Redouane, 31 ans, casquette siglée Ibiza vissée sur tête, est le plus loquace. Il aimerait aller à Madrid retrouver un ami et travailler comme maçon. Il est parti de Meknès depuis deux ans. « No job, no money, no médicaments », expose-t-il comme raisons de quitter le Maroc. Il voyage avec son ami Abdallah, qui vient de Fès. Il dit ne pas avoir tenté la bien plus courte traversée maritime entre le Maroc et l’Espagne à cause des risques de naufrage. « Ma famille n’a pas voulu que je franchisse la mer parce que c’est trop dangereux », explique pour sa part Amine, du haut de ses 22 ans, originaire d’Agadir.

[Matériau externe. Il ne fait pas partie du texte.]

Lemma C3_positions_written_to_both_read_custom_first_witness :
  (custom_positions
     (reactFlowToWorkflow "2025-01-01T00:00:00.000Z" test_nodes [] (Some "workflow-1") None)
   = Some (collected_positions test_nodes)) ∧
  ∃ node1,
    (workflowToReactFlow positioned_document).1 !! 0 = Some node1 ∧
    n_position node1 = Position 100 100.
Proof.
  destruct C3_positions_written_to_both_read_custom_first as [Hwrite Hread].
  split.
  - refine (proj1 (Hwrite "2025-01-01T00:00:00.000Z" test_nodes [] (Some "workflow-1") None
                     _)).
    unfold positions_writable. apply (bool_decide_unpack _). by vm_compute.
  - destruct (Hread positioned_document 0 _ eq_refl) as (node1 & Hnode1 & _ & Hposition1).
    + unfold ordinary_name. apply (bool_decide_unpack _). by vm_compute.
    + exists node1. split; [exact Hnode1 | exact Hposition1].
Defined.

(** C10 fails as stated: what the document records under the id of a
    dropped node is the position of the last node with that id.  Of two
    legacy nodes with the same id, the first one at (350, 250) and the
    second one at (1, 2), the document records (1, 2) in both maps. *)
Lemma C10_counterexample :
  let first := legacy_node in
  let second := with_position (Position 1 2) legacy_node in
  let w := reactFlowToWorkflow "2025-01-01T00:00:00.000Z" [first; second] []
             (Some "workflow-1") None in
  isExecutorNodeData (n_data first) = false ∧
  isEdgeGroupNode (n_data first) = false ∧
  w_executors w = [] ∧
  (custom_positions w ≫= (.!! n_id first)) = Some (Position 1 2) ∧
  (top_positions w ≫= (.!! n_id first)) = Some (Position 1 2) ∧
  n_position first ≠ Position 1 2.
Proof. by repeat split. Qed.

Le voyage de ces Marocains n’a pas pour autant été de tout repos. Redouane et Abdallah ont nagé dans les eaux froides du fleuve Evros entre la Turquie et la Grèce, puis grimpé dans des camions. Adil, 26 ans, compagnon de route d’Amine, raconte qu’ils ont été refoulés en Bosnie « juste avec notre caleçon », par des policiers croates. Durant leur périple balkanique, les deux hommes ont dormi dans des maisons abandonnées et ont connu la faim au point de se sentir « comme des zombis », selon l’appréciation d’Amine.
L’après-midi, des bus ont été affrétés par les services de l’État avec la promesse de bénéficier d’un hébergement d’urgence à l’arrivée à Lyon ou Marseille. Une mesure exceptionnelle seulement mise en place les 25 et 26 octobre. Pour ne pas encourager d’autres occupations de lieux publics, l’État a largement privilégié la voie répressive. Suite à l’occupation de la gare, le ministre de l’Intérieur a décidé de dépêcher 220 gendarmes mobiles supplémentaires pour garder la frontière.
Nous retrouvons Redouane et Abdallah une semaine plus tard à Marseille. Ils sont toujours à l’accueil d’urgence du Merlan. Sans le sou, ils ont des difficultés à trouver à manger. Mais leur plus grande inquiétude est de trouver de quoi payer un test Covid et un billet de bus pour continuer leur voyage. Ils sont finalement parvenus à rejoindre l’Espagne quelques jours plus tard. Adil, Amin les Kurdes d’Iran et Ali-Reza sont quant à eux arrivés à Paris, via Lyon. Nul ne sait s’ils y trouveront le refuge.
* Les prénoms ont été modifiés pour garantir l’anonymat des personnes.